That's sort of how I see all of this now in retrospect. As a matter of fact it was last year at this time when all of this surfaced for me and I would come to the computer and hit "adoption" on my seach engine and there would be various forums and then I'd get scared and click out of the net and then sit at my computer and mumble too myself, trying to get up the courage to join the fray as it were. Because even though - just like you - I honestly had no idea how much flotsam and jetsom was floating on the sea of denial with me.........well still I knew it was going to be frigging painful and that it was going to knock me completely sideways and flatten me. Just like it did to Tom Hanks in that scene.

Just wanted to relay that so you'd know I understand completely what you're saying.
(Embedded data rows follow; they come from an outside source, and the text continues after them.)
Lemma prepare_use_safe ctx handle request authority consumer_nil :
  use_safe ctx request authority (prepare_use ctx handle request authority consumer_nil) None.
Proof.
  apply safe_after; [apply quiet, now_evolves|]. intros now (w0 & w0' & Hnow)%may_calls.
  destruct (LeaseNow w0) as [t w1] eqn:Ht. injection Hnow as <- <-.
  apply safe_after; [apply quiet, look_evolves|]. intros [err|] _; [apply refuse_safe|].
  destruct handle as [handle|]; [destruct consumer_nil|]; [apply refuse_safe| |apply refuse_safe].
  apply safe_after; [apply quiet, look_evolves|]. intros [digest|err] _; [|apply refuse_safe].
  intros w Hw. split; [apply evolves_safe, claim_evolves|].
  destruct (store_Claim ctx (ha_LeaseID handle) digest (to_utc t) w) as [[record [err|]] w'] eqn:Hc; cbn [fst snd].
  - left. apply safe_after; [|intros _ _]. { apply quiet. destruct (Code err); [apply Destroy_evolves..|done|done|done]. }
    apply safe_after; [apply quiet, normalize_evolves|]. intros resultErr _. apply refuse_safe.
  - right. split; [done|]. destruct (claim_law _ _ _ _ _ _ _ Hc) as (r0 & Hr0 & _ & Hrev & Hb & Hcon & Hrec & Hr1).
    pose proof (Hw _ _ Hr0) as Hi. exists (ha_LeaseID handle). split; [intros (r' & Hr' & Hc'); congruence|].
    split; [by exists (consumed r0)|]. pose proof (is_identity _ _ _ Hi) as Hid.
    assert (Hi' : issued maxTTL (ha_LeaseID handle) (consumed r0)) by (destruct Hi; by split).
    rewrite (clone_valid (consumed r0) (is_request _ _ _ Hi')) in Hrec. rewrite Hrec.
    assert (Hk : Some (ha_LeaseID handle) = Some (le_LeaseID (consumed r0))) by (cbn; by rewrite Hid). rewrite Hk.
    eapply claimed_safe; [done| |done|done]. rewrite <- Hid in Hi'. exact Hi'.
Qed.

(** ** Issuing and revoking *)

Lemma recordIssue_evolves ctx request authority id handle err digest t1 t2 :
  every_call evolves (recordIssue ctx request authority id handle err digest t1 t2).
Proof.
  apply every_call_bind; [apply every_call_one, aloof_append|]. intros [u|u]; [by destruct err|]. destruct handle as [handle|]; [|done].
  apply every_call_bind; [apply every_call_one; intros w; apply revoke_evolves|]. intros _.
  apply every_call_bind; [apply Destroy_evolves|done].
Qed.

Lemma issue_calls ctx request authority : every_call leases_safe (Issue maxTTL ctx request authority).
Proof.
  assert (Hrec : forall id handle err digest t1 t2, every_call leases_safe (recordIssue ctx request authority id handle err digest t1 t2))
    by (intros; apply quiet, recordIssue_evolves).
  apply every_call_bind; [apply quiet, now_evolves|]. intros now. apply every_call_bind; [apply quiet, look_evolves|].
  intros [err|]; [apply Hrec|]. destruct (ValidateIssuanceRequest request ;; _) as [[]|err] eqn:Hv; [|apply Hrec].
  apply seq_ok in Hv as [Hv Ha]. apply every_call_bind; [apply quiet, aloof_guard|]. intros [err|]; [apply Hrec|].
  apply every_call_bind; [apply quiet, every_call_one, aloof_random|]. intros [token|u]; [|apply Hrec].
  apply every_call_bind; [apply quiet, every_call_one, aloof_random|]. intros [identity|u]; [|apply Hrec].
  apply every_call_bind.
  { apply every_call_one. intros w. apply create_safe. by apply new_lease_issued. }
  intros [[]|err]; [|apply Hrec|apply Hrec|].
  - apply every_call_bind; [apply quiet, every_call_one; intros w; apply aloof_cells|]. intros handle. apply Hrec.
  - apply every_call_bind; [apply quiet, look_evolves|]. intros contextErr. apply Hrec.
Qed.

Lemma recordRevocation_evolves record id err now : every_call evolves (recordRevocation record id err now).
Proof. apply every_call_bind; [apply every_call_one, aloof_append|]. by intros []. Qed.

Lemma revoke_calls ctx request : every_call evolves (Revoke ctx request).
Proof.
  apply every_call_bind; [apply now_evolves|]. intros now. apply every_call_bind; [apply look_evolves|].
  intros [err|]; [apply recordRevocation_evolves|]. destruct (ValidateRevocationRequest request); [|apply recordRevocation_evolves].
  apply every_call_bind; [apply every_call_one; intros w; apply revoke_evolves|]. intros [record|err]; [apply recordRevocation_evolves|].
  apply every_call_bind; [apply normalize_evolves|]. intros normal. apply recordRevocation_evolves.
Qed.

Lemma control_evolves ctx request w : evolves w (snd (apply_lease_stop ctx request w)).
Proof.
  unfold apply_lease_stop. destruct (_ || _); [apply evolves_refl|]. unfold mbind, prog_bind.
  match goal with |- context [store_RevokeScope ?c ?o ?t ?k ?r w] => pose proof (scope_evolves c o t k r w) as H;
    destruct (store_RevokeScope c o t k r w) as [[n|e] w'] end; exact H.
Qed.

(** ** Any number of callers at once *)

(** What a goroutine of the broker's process does *)
Inductive broker_call : Type :=
| CallIssue (ctx : context W) (request : IssuanceRequest) (authority : IssuanceAuthority)
| CallUse (ctx : context W) (handle : option Handle) (request : DispatchRequest) (authority : DispatchAuthority)
    (consumer : option (string -> prog W unit unit))
| CallRevoke (ctx : context W) (request : RevocationRequest)
| CallStop (ctx : context W) (request : ControlRequest).

(** A secret that reached a consumer, with the call it answered *)
Record delivery : Type := mkDelivery {
  dl_ctx : context W; dl_request : DispatchRequest; dl_authority : DispatchAuthority; dl_release : Release }.

Definition delivered_lease (d : delivery) : string := le_LeaseID (rl_record (dl_release d)).

Definition serve (call : broker_call) : routine W (option delivery) :=
  match call with
  | CallIssue ctx request authority => _ ← Issue maxTTL ctx request authority; mret None
  | CallUse ctx handle request authority consumer =>
      used ← perform_use ctx handle request authority consumer;
      mret (option_map (mkDelivery ctx request authority) (snd used))
  | CallRevoke ctx request => _ ← Revoke ctx request; mret None
  | CallStop ctx request => _ ← calls (apply_lease_stop ctx request); mret None
  end.

(** A consumer may do anything but change leases. *)
Definition polite (call : broker_call) : Prop :=
  match call with
  | CallUse _ _ _ _ (Some consumer) => forall secret w, evolves w (snd (consumer secret w))
  | _ => True
  end.

Definition delivery_result (r : option delivery) (own : option string) : Prop :=
  match r with
  | None => True
  | Some d => own = Some (delivered_lease d) /\ authorised (dl_ctx d) (dl_request d) (dl_authority d) (dl_release d)
  end.

Lemma serve_safe call : polite call -> safe (leases_ok maxTTL) used_up delivery_result (serve call) None.
Proof.
  destruct call as [ctx request authority|ctx handle request authority consumer|ctx request|ctx request]; intros Hp.
  - apply safe_after; [apply issue_calls|done].
  - apply safe_bind, safe_bind. eapply safe_weaken; [|apply prepare_use_safe]. intros [answer|release] own HQ; [done|].
    destruct consumer as [consumer|]; [|done]. apply safe_after; [|intros answer _; exact HQ]. apply quiet.
    apply every_call_bind; [apply every_call_one, Hp|]. intros [u|u]; [done|]. apply every_call_bind; [apply look_evolves|done].
  - apply safe_after; [apply quiet, revoke_calls|done].
  - apply safe_after; [apply quiet, every_call_one, control_evolves|done].
Qed.

(** The deliveries of a pool, each standing on an authorised release of a lease of its own *)
Lemma pool_deliveries schedule calls w results w' : Forall polite calls -> leases_ok maxTTL w ->
  run_pool schedule (map serve calls) w = (results, w') ->
  leases_ok maxTTL w' /\ NoDup (map delivered_lease (omap id results)) /\
  Forall (fun d => authorised (dl_ctx d) (dl_request d) (dl_authority d) (dl_release d)) (omap id results).
Proof.
  intros Hp Hw Hrun. destruct (run_pool_safe (leases_ok maxTTL) used_up delivery_result schedule (map serve calls) w results w') as (Hw' & owns & HQ & Hnd);
    [|done|done|].
  { apply Forall_map. eapply Forall_impl; [done|]. intros call. apply serve_safe. }
  split; [done|]. clear Hrun Hw'. split.
  - revert Hnd. induction HQ as [|r own results owns Hr HQ IH]; cbn; [done|]. destruct r as [d|]; cbn.
    + destruct Hr as [-> _]. cbn. intros [Hnot Hnd]%NoDup_cons. apply NoDup_cons. split; [|by apply IH].
      intros Hin. apply Hnot. clear - HQ Hin. induction HQ as [|r own results owns Hr HQ IH]; cbn in *; [done|].
      destruct r as [d'|]; cbn in *; [destruct Hr as [-> _]; cbn|].
      * apply elem_of_cons in Hin as [Heq|Hin]; apply elem_of_cons; [left; exact Heq|right; by apply IH].
      * specialize (IH Hin). destruct own; [by apply list_elem_of_further|done].
    + destruct own; cbn; [intros [_ Hnd]%NoDup_cons|]; auto.
  - clear Hnd. induction HQ as [|r own results owns Hr HQ IH]; cbn; [constructor|]. destruct r as [d|]; cbn; [|done].
    constructor; [apply Hr|done].
Qed.
End safety.
(* ===== verification/RouteSafety.v ===== *)
(** * Tool routes: goroutines with a token, and what a submission can do

    A goroutine may acquire a token by spending its key, and give it up for one entry of a log.
    The rule says that then, whatever the interleaving and wherever it is cut off, the log never
    has two entries with the same key.
    The state machine of records, what a store of routes promises ([RouteLaws]), and the
    walk through [Submit]: every call moves records along the state machine only, and a
    connector is called only with the token that the save to dispatching gives. *)

From S2P Require Import Prelude GoStrings GoRegexp GoTime GoJson DomainContract Sha256 Domain GoStruct GoCodec EStop EStopController EStopFacts ToolRoute Authority TamperAudit Policy ActionManifest Storage ApprovalLifecycle ApprovalCodec ApprovalBroker PreDispatch LeaseFacts LeaseSafety RouteRecord RouteBroker.

Local Open Scope string_scope.
Local Open Scope Z_scope.

(** ** Lives of a process

    A process runs its goroutines as a schedule says and stops somewhere, by a crash or a
    restart; what they were about to do is lost. *)

Definition life (W A : Type) : Type := list (routine W A) * list nat.

Definition live {W A} (l : life W A) (w : W) : W := snd (fold_left advance_at (snd l) (fst l, w)).

Definition lives {W A} (ls : list (life W A)) (w : W) : W := fold_left (fun w l => live l w) ls w.

(** A relation that every call keeps is kept by a goroutine that runs alone. *)
Lemma alone_every {W A} (R : W -> W -> Prop) (m : routine W A) w : PreOrder R -> every_call R m -> R w (snd (run_alone m w)).
Proof.
  intros HR. revert w. induction m as [a|B call rest IH]; intros w; [done|]. intros [Hc Hr]. cbn. specialize (Hc w).
  destruct (call w) as [b w1]. trans w1; [done|]. by apply IH.
Qed.

(** ** Goroutines with a token *)

Section tokens.
Context {W K T E : Type} (I : W -> Prop) (R : W -> W -> Prop) (spent : W -> K -> Prop) (holds : W -> T -> Prop)
  (key : T -> K) (log : W -> list E) (entry_key : E -> K).

(** A call that has nothing to do with tokens *)
Definition quiet_step (w w' : W) : Prop := I w -> I w' /\ R w w' /\ log w' = log w.

(** The goroutine, holding what [own] says, ends with a result and a token that [Q] allows. *)
Fixpoint once {A} (Q : A -> option T -> Prop) (m : routine W A) (own : option T) : Prop :=
  match m with
  | Return a => Q a own
  | Call call rest => forall w, I w -> (forall t, own = Some t -> holds w t) ->
      I (snd (call w)) /\ R w (snd (call w)) /\
      (log (snd (call w)) = log w /\
       (once Q (rest (fst (call w))) own \/
        own = None /\ exists t, ~ spent w (key t) /\ holds (snd (call w)) t /\ once Q (rest (fst (call w))) (Some t)) \/
       exists t e, own = Some t /\ log (snd (call w)) = (log w ++ [e])%list /\ entry_key e = key t /\
         once Q (rest (fst (call w))) None)
  end.

Lemma once_weaken {A} (Q Q' : A -> option T -> Prop) m own : (forall a o, Q a o -> Q' a o) -> once Q m own -> once Q' m own.
Proof.
  intros HQ. revert own. induction m as [a|B call rest IH]; intros own; cbn; [apply HQ|]. intros H w Hw Ho.
  destruct (H w Hw Ho) as (Hi & Hk & [(Hl & [Hr|(-> & t & Hn & Ht & Hr)])|(t & e & -> & Hl & He & Hr)]);
    (split; [done|split; [done|]]).
  - left. split; [done|]. left. by apply IH.
  - left. split; [done|]. right. split; [done|]. exists t. split_and!; [done..|]. by apply IH.
  - right. exists t, e. split_and!; [done..|]. by apply IH.
Qed.

Lemma once_bind {A B} (Q : B -> option T -> Prop) (m : routine W A) (f : A -> routine W B) own :
  once (fun a o => once Q (f a) o) m own -> once Q (m ≫= f) own.
Proof.
  revert own. induction m as [a|C call rest IH]; intros own; [done|]. intros H w Hw Ho.
  destruct (H w Hw Ho) as (Hi & Hk & [(Hl & [Hr|(-> & t & Hn & Ht & Hr)])|(t & e & -> & Hl & He & Hr)]);
    (split; [done|split; [done|]]).
  - left. split; [done|]. left. by apply IH.
  - left. split; [done|]. right. split; [done|]. exists t. split_and!; [done..|]. by apply IH.
  - right. exists t, e. split_and!; [done..|]. by apply IH.
Qed.

Lemma once_quiet {A} (Q : A -> option T -> Prop) (m : routine W A) own :
  every_call quiet_step m -> (forall a, may_return m a -> Q a own) -> once Q m own.
Proof.
  intros Hm HQ. induction m as [a|C call rest IH]; [by apply HQ|]. destruct Hm as [Hc Hr]. intros w Hw Ho.
  destruct (Hc w Hw) as (Hi & Hk & Hl). split; [done|split; [done|]]. left. split; [done|]. left.
  apply IH; [apply Hr|]. intros a Ha. apply HQ. by exists w.
Qed.

(** A quiet goroutine first *)
Lemma once_after {A B} (Q : B -> option T -> Prop) (m : routine W A) (f : A -> routine W B) own :
  every_call quiet_step m -> (forall a, may_return m a -> once Q (f a) own) -> once Q (m ≫= f) own.
Proof. intros Hm Hf. apply once_bind. by apply once_quiet. Qed.

(** ** The invariant of a pool *)

(** The world moves along [R], which never takes back what is known of a token. *)
Context {HR : PreOrder R}.
Hypothesis holds_kept : forall w w' t, R w w' -> holds w t -> holds w' t.
Hypothesis holds_spent : forall w t, holds w t -> spent w (key t).
Hypothesis logged_spent : forall w e, I w -> e ∈ log w -> spent w (entry_key e).

Definition tokens (owns : list (option T)) : list T := omap id owns.

(** No key is in the log twice, or in the log and held, or held twice. *)
Definition pool_ok (owns : list (option T)) (w : W) : Prop :=
  I w /\ NoDup (map entry_key (log w) ++ map key (tokens owns)) /\ forall t, t ∈ tokens owns -> holds w t.

Lemma tokens_middle owns n own own' : owns !! n = Some own ->
  exists before after, tokens owns = (before ++ option_list own ++ after)%list /\
    tokens (<[n := own']> owns) = (before ++ option_list own' ++ after)%list.
Proof.
  intros Hn. rewrite (insert_take_drop _ _ _ (lookup_lt_Some _ _ _ Hn)). pose proof (take_drop_middle owns n own Hn) as Hsplit.
  exists (tokens (take n owns)), (tokens (drop (S n) owns)). unfold tokens. rewrite <- Hsplit at 1. rewrite !omap_app.
  by destruct own, own'.
Qed.

Lemma quiet_pool owns w w' : I w -> I w' -> R w w' -> log w' = log w -> pool_ok owns w -> pool_ok owns w'.
Proof. intros _ Hi Hk Hl (_ & Hnd & Hown). split; [done|]. rewrite Hl. split; [done|]. intros t Ht. by apply (holds_kept w w' t Hk), Hown. Qed.
(* ===== verification/RouteTheorems.v ===== *)
(** * Tool routes: the theorems

    At most one call of the connector for an operation, across interleavings, crashes and
    restarts; what stands behind each call; the state machine of durable records; what a
    repeated submission gets. *)

From S2P Require Import Prelude GoStrings GoRegexp GoTime GoJson DomainContract Sha256 Domain GoStruct GoCodec EStop EStopController EStopFacts ToolRoute Authority TamperAudit Policy ActionManifest Storage ApprovalLifecycle ApprovalCodec ApprovalBroker PreDispatch LeaseFacts LeaseSafety RouteRecord RouteBroker RouteSafety.

Local Open Scope string_scope.
Local Open Scope Z_scope.

(** ** The state machine, abstractly *)

Inductive phase_step : string -> string -> Prop :=
| phase_authorize : phase_step routePending routeAuthorizing
| phase_dispatch : phase_step routeAuthorizing routeDispatching
| phase_decide s s' : In s [routePending; routeAuthorizing; routeDispatching] -> terminalToolRouteStatus s' = true -> phase_step s s'.

Lemma legal_phase s s' : legalToolRouteTransition s s' = true <-> phase_step s s'.
Proof.
  split.
  - unfold legalToolRouteTransition. destruct (String.eqb_spec s routePending) as [->|_].
    { intros [->%String.eqb_eq|H]%orb_true_iff; [constructor|]. apply phase_decide; [by left|done]. }
    destruct (String.eqb_spec s routeAuthorizing) as [->|_].
    { intros [->%String.eqb_eq|H]%orb_true_iff; [constructor|]. apply phase_decide; [by right; left|done]. }
    destruct (String.eqb_spec s routeDispatching) as [->|_]; [|done]. intros H. apply phase_decide; [by right; right; left|done].
  - intros [| |t t' [<-|[<-|[<-|[]]]] Ht]; [done..| | |]; cbn; rewrite Ht; try done; apply orb_true_r.
Qed.

(** The same route, later *)
Record later_route (r r' : toolRouteRecord) : Prop := {
  lr_binding : route_binding r = route_binding r';
  lr_created : tr_CreatedAt r = tr_CreatedAt r';
  lr_phase : rtc phase_step (tr_Status r) (tr_Status r');
  lr_dispatch : is_set (tr_DispatchAuditID r) = true -> tr_DispatchAuditID r' = tr_DispatchAuditID r;
  lr_final : terminalToolRouteStatus (tr_Status r) = true -> r' = r }.

Lemma reached_later r r' : rtc transition r r' -> later_route r r'.
Proof.
  induction 1 as [r|r1 r2 r3 H _ IH]; [by split|]. pose proof (transition_facts _ _ H) as Hf. destruct IH as [H1 H2 H3 H4 H5]. split.
  - rewrite (sf_binding _ _ Hf). exact H1.
  - rewrite (sf_created _ _ Hf). exact H2.
  - eapply rtc_l; [by apply legal_phase, (sf_legal _ _ Hf)|exact H3].
  - intros Hs. pose proof (sf_dispatch _ _ Hf Hs) as E. rewrite <- E in Hs |- *. by apply H4.
  - intros Ht. by destruct (terminal_is_final _ _ Ht H).
Qed.

(** ** Any number of submissions, and anything that leaves routes alone *)

Section theorems.
Context {W : Type} {store : RouteStore W} {ports : RoutePorts W} {laws : RouteLaws W}.

Inductive route_task : Type :=
| TaskSubmit (identity : toolRouteIdentity) (ctx : context W) (intent : ToolIntent)
| TaskOther (m : routine W unit).

Definition serve (task : route_task) : routine W (option (ActionReceipt * option toolRouteError)) :=
  match task with
  | TaskSubmit identity ctx intent => answer ← Submit identity ctx intent; mret (Some answer)
  | TaskOther m => _ ← m; mret None
  end.

(** What runs besides submissions leaves routes and the connector alone. *)
Definition polite (task : route_task) : Prop :=
  match task with TaskSubmit _ _ _ => True | TaskOther m => every_call apart m end.

(** A process: the tasks it starts with, and the schedule until it ends or crashes *)
Definition process : Type := list route_task * list nat.

Definition run_processes (processes : list process) (w : W) : W :=
  lives (map (fun p : process => (map serve (fst p), snd p)) processes) w.

Definition well_behaved (processes : list process) : Prop := Forall (fun p : process => Forall polite (fst p)) processes.

Lemma serve_once task : polite task -> once routes_ok evolves begun_at holds location dispatched intent_location any (serve task) None.
Proof.
  destruct task as [identity ctx intent|m]; intros Hp.
  - apply once_bind. eapply once_weaken; [|apply submit_once]. done.
  - apply once_after; [by apply quiet_apart|done].
Qed.

(** The routes are in order: valid, each call of the connector stands on one, and no operation has two. *)
Definition in_order (w : W) : Prop := routes_ok w /\ NoDup (map intent_location (dispatched w)).

Lemma tasks_once processes : well_behaved processes ->
  Forall (fun l : life W _ => Forall (fun m => once routes_ok evolves begun_at holds location dispatched intent_location any m None) (fst l))
    (map (fun p : process => (map serve (fst p), snd p)) processes).
Proof.
  intros Hp. apply Forall_map. eapply Forall_impl; [exact Hp|]. intros p Hps. cbn. apply Forall_map. eapply Forall_impl; [exact Hps|].
  intros task. apply serve_once.
Qed.

Lemma run_processes_ok processes w : well_behaved processes -> in_order w ->
  evolves w (run_processes processes w) /\ dispatched w `prefix_of` dispatched (run_processes processes w) /\
  in_order (run_processes processes w).
Proof.
  intros Hp [Hw Hnd].
  destruct (lives_once routes_ok evolves begun_at holds location dispatched intent_location holds_kept holds_begun logged_begun
    any _ w (tasks_once processes Hp)) as (He & Hl & Hi & Hnd' & _).
  - split; [done|]. cbn. rewrite app_nil_r. split; [done|]. by intros t Ht%elem_of_nil.
  - cbn in Hnd'. by rewrite app_nil_r in Hnd'.
Qed.

(** An operation that was begun before and not called then is not called now. *)
Lemma begun_not_called processes w l : well_behaved processes -> in_order w -> begun_at w l ->
  l ∉ map intent_location (dispatched w) -> l ∉ map intent_location (dispatched (run_processes processes w)).
Proof.
  intros Hp [Hw Hnd] Hl Hnot.
  destruct (lives_once (spent_before routes_ok begun_at [l]) evolves begun_at holds location
    (fun w => [l] ++ map intent_location (dispatched w))%list id holds_kept holds_begun) with (Q := @any (option (ActionReceipt * option toolRouteError)))
    (ls := map (fun p : process => (map serve (fst p), snd p)) processes) (w := w) as (_ & _ & _ & Hnd' & _).
  - intros w0 k [Hw0 Hs] [Hk|Hk]%elem_of_app; [by apply Hs|]. apply list_elem_of_fmap in Hk as (i & -> & Hi). by apply logged_begun.
  - eapply Forall_impl; [by apply tasks_once|]. intros p Hps. eapply Forall_impl; [exact Hps|]. intros m. apply once_before, begun_kept.
  - split; [split; [done|]; by intros k ->%list_elem_of_singleton|]. cbn. rewrite app_nil_r, map_id. split; [by constructor|].
    by intros t Ht%elem_of_nil.
  - cbn in Hnd'. rewrite app_nil_r, map_id in Hnd'. by apply NoDup_cons in Hnd' as [H _].
Qed.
The pain. Huh. I had tried lately to stuff it all back down into my little "basement". I used to be able to do that with ease. The monstrous truth would bang on the basement door "LET ME IN!!"'and I'd just.....float away....tra lah lah and clean the floor or polish the woodwork.

But since opening the door? When I tried to stuff all the pain back down where I wanted it to once again belong? Well....it was like standing at the basement door with my shoulder against it trying to hold back a team of commandos busting through from the other side.

Impossible. The pain had arrived and I had to deal with it and all of the truth it brought/continues to bring.

The funny thing is, Maggie? Each and every time in this last year that it's knocked me flat (and a couple weeks ago I thought it would finally kill me truth be told)....each time it's knocked me down....I scramble back up....bruised, bloodied and shaken but I do scramble back up. Definately God working there...nothing to do with me - believe me.

Sigh....I wish I could say that it's like writing a check on a bill. The thing arrives in the mail, I say, "Ooo Boy! Gottah pay this piece of doo-doo!" and then I wince and whine but finally pay the sucker and forget it.

But it's not that kind of thing. I fear...no...I am sure, that it is a lifetime companion. One that I must learn to live with but also one I can learn from.

Much hugs your way today!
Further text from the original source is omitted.